Au reste, on peut tirer beaucoup de conséquences précieuses du petit nombre de vérités que nous venons d’établir.

La première qui se présente, et qui est principalement relative à la pratique, c’est qu’il serait très-utile que toutes les mesures de l’étendue fussent des portions décimales de l’équateur terrestre, et qu’il serait aussi très-commode que l’unité de temps, le jour, fût de même divisée en parties décimales. Par là ces trois espèces de quantités, si différentes entr’elles, mais qui ont des relations si multipliées, l’étendue, le mouvement et la durée, seraient toujours exprimées par des quantités décuples ou sous-décuples les unes des autres ; et toutes les comparaisons que l’on est perpétuellement obligé d’en faire se réduiraient presque à ajouter ou à retrancher quelques zéros ; cela aurait d’ailleurs le très-grand avantage de rappeler bien mieux les rapports que nous avons reconnus entr’elles, et même la nature de chacune d’elles.

Mais un autre sujet de réflexions bien plus importantes, c’est cette admirable propriété qu’a l’étendue de pouvoir être partagée en parties distinctes avec une précision, une netteté et une permanence qui ne laissent rien à desirer. C’est à cette circonstance que doivent leur certitude les sciences qui traitent de l’étendue et de ses effets ; car d’abord il en résulte qu’on peut la mesurer avec la plus grande sûreté et la plus extrême justesse ; et de cette perfection de mesure il arrive qu’on peut la représenter sans altération et sans confusion, en en diminuant prodigieusement toutes les proportions. C’est-là l’effet de l’art de lever des plans, et de tous les genres de dessin. L’étendue est la seule propriété des corps que l’on puisse exprimer ainsi sur une échelle de convention plus petite que la réalité.

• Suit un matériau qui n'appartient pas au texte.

Implicit Types (p q : TargetArea.t) (l rest : list TargetArea.t) (used : gset Z).




(** What the inner loop appends comes from [rest], was not used, and is
    within the threshold of the seed; the used set grows by their ids. *)
Lemma scanNeighbors_general (threshold : R) p rest clusterPoints used :
  ∃ more,
    scanNeighbors threshold p rest clusterPoints used
    = (clusterPoints ++ more, list_to_set (TargetArea.id <$> more) ∪ used)
    ∧ NoDup (TargetArea.id <$> more)
    ∧ more `sublist_of` rest
    ∧ ∀ q, q ∈ more → (TargetArea.id q ∉ used) ∧ (dist q p <= threshold).
Proof.
  revert clusterPoints used.
  induction rest as [|n rest IH]; intros clusterPoints used.
  - exists []. cbn. rewrite app_nil_r. split; [|split; [|split]].
    + f_equal. set_solver.
    + constructor.
    + constructor.
    + intros q Hq. by apply elem_of_nil in Hq.
  - cbn [scanNeighbors].
    destruct (decide (TargetArea.id n ∈ used)) as [Hused|Hnew].
    { destruct (IH clusterPoints used) as (more & Heq & Hnd & Hsub & Hmore).
      exists more. repeat split; try assumption; try (by apply Hmore).
      by apply sublist_cons. }
    destruct (decide (dist n p <= threshold)) as [Hnear|Hfar].
    + destruct (IH (clusterPoints ++ [n]) ({[TargetArea.id n]} ∪ used))
        as (more & Heq & Hnd & Hsub & Hmore).
      exists (n :: more). rewrite Heq, <- app_assoc. cbn. split; [|split; [|split]].
      * f_equal. set_solver.
      * apply NoDup_cons. split; [|exact Hnd].
        intros (q & Hid & Hq)%list_elem_of_fmap. apply Hmore in Hq as [Hq _].
        apply Hq. rewrite <- Hid. set_solver.
      * by apply sublist_skip.
      * intros q [->|Hq]%elem_of_cons; [by split|].
        apply Hmore in Hq as [Hq Hd]. split; [set_solver|exact Hd].
    + destruct (IH clusterPoints used) as (more & Heq & Hnd & Hsub & Hmore).
      exists more. repeat split; try assumption; try (by apply Hmore).
      by apply sublist_cons.
Qed.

De la perfection de ces mesures il arrive encore que l’on peut en évaluer rigoureusement et commodément toutes les circonstances, c’est-à-dire les rapports et les propriétés des angles, des figures, et des lignes qui les coupent ou les terminent : c’est l’objet de la géométrie pure. Aussi voyons-nous que, seule entre toutes les sciences, elle est d’une certitude absolue, et que toutes les autres participent plus ou moins à ce précieux avantage, à proportion qu’elles peuvent ramener une plus ou moins grande partie des sujets qu’elles traitent à être appréciables en parties de l’étendue.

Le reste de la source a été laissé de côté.